Objective. Forkhead box O 4 (FOXO4), a key albumen in the forkhead box O (FOXOs) family, plays crucial roles as a tumor suppressor in the cancer development. In our previous study, Peroxiredoxin1 (Prx1) promoted the development of oral cancer and was predicted to bind to FOXO4. The aim of this study was to investigate the clinicopathological significance of FOXO4 expression and its potential mechanism in head and neck squamous cell carcinomas (HNSCC). Methods.

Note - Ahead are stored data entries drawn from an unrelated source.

Lemma dict_unserialize_enc `{AllocNoFail} l :
  Forall pair_wf l → Z.of_nat (length (dict_enc l)) < 2 ^ 31 →
  ∃ d', dict_unserialize (dict_enc l) (Z.of_nat (length (dict_enc l))) dict_new
      = Some (0, d') ∧
    dict_rep d' (reverse l).
Proof.
  intros Hwf Hlt. unfold dict_unserialize.
  pose proof (pairs_enc_length l) as Hn.
  assert (length (dict_enc l) = 4 + length (pairs_enc l))%nat as Hlen
    by (unfold dict_enc; by rewrite length_app).
  rewrite decide_False by lia. unfold DICT_HDR_LEN.
  rewrite decide_False by lia.
  assert (read_int32 (dict_enc l) 0 = Some (Z.of_nat (length l))) as ->.
  { apply (read_int32_app []); [unfold is_s32; lia|done]. }
  cbn [mbind option_bind]. rewrite decide_False by lia. rewrite Nat2Z.id.
  destruct (unserialize_loop_spec l (be32 (Z.of_nat (length l)))
    (Z.of_nat (length (dict_enc l))) dict_new []) as (d' & Hd' & Hr');
    [apply dict_new_rep|done|cbn [length be32]; lia|done|cbn; lia|].
  exists d'. rewrite app_nil_r in Hr'. done.
Qed.

(** ** An allocator *)

(** The pool that always has a pair: it satisfies the interface. *)
#[global, refine] Instance pool_alloc : Alloc := {|
  mem_get0 d := Some (fresh ({[0%nat]} ∪ dom (pairs d)));
  gf_calloc _ n := bool_decide (n < 2 ^ 63);
  gf_asprintf_ref _ := Some [114; 101; 102]
|}.
Proof.
  intros d id [= <-].
  pose proof (is_fresh ({[0%nat]} ∪ dom (pairs d))) as Hf.
  apply not_elem_of_union in Hf as [H1 H2]. split.
  - intros Hz. apply H1. by rewrite Hz, elem_of_singleton.
  - by apply not_elem_of_dom.
Defined.

#[global] Instance pool_alloc_nofail : AllocNoFail.
Proof.
  split; [intros d; by eexists|]. intros d n Hn. by apply bool_decide_eq_true.
Qed.

Definition wkey : key_t := [116; 114; 117; 115; 116].
Definition wdata : data_t := {| data_len := 2; data_data := Some [7; 0] |}.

The function of FOXO4 correlation with HNSCC prognosis was analyzed via ONCOMINE, UALCAN, Human Protein Atlas, and cBioPortal. The expression of FOXO4 was detected in Prx1 silenced CaL27 and SCC9 cell lines by Western blot. FOXO4 protein expression was observed via immunohistochemistry (IHC) and the binding of Prx1 to FOXO4 measured by Duolink analysis in a 4-nitroquinoline-1-oxide- (4NQO-) induced tongue carcinogenesis model in Prx1(+/+) and Prx1(+/-) mice. Results. By the analysis of Bioinformation Databases, there was a significant interaction of FOXO4 down expression to clinical tumor stages and pathological grades in the patients with HNSCC. Reduced mRNA and protein expression of FOXO4 were found to be significantly correlated with the poor overall survival (OS) of HNSCC patients. FOXO4 expression is negatively related to Prx1 significantly in HNSCC tissues. By employing a 4NQO-induced oral carcinogenesis mouse model, we confirmed that FOXO4 expression was reduced in 4NQO-induced squamous cell carcinoma (SCC) tongue tissues compared with those in normal tissues. Prx1 knockdown resulted in the upregulation of FOXO4 expression in the SCC tissues and CaL27 and SCC9 cell lines. Furthermore, the interaction of Prx1 with FOXO4 was observed in mouse tongue tissues by Duolink analysis. Conclusion. FOXO4 plays an important role in the development of HNSCC. The lower expression of FOXO4 is significantly correlated with the shorter OS in patients with HNSCC. FOXO4 is negatively regulated via interaction with Prx1. FOXO4 could be a potential molecular target for the treatment and prognosis of HNSCC.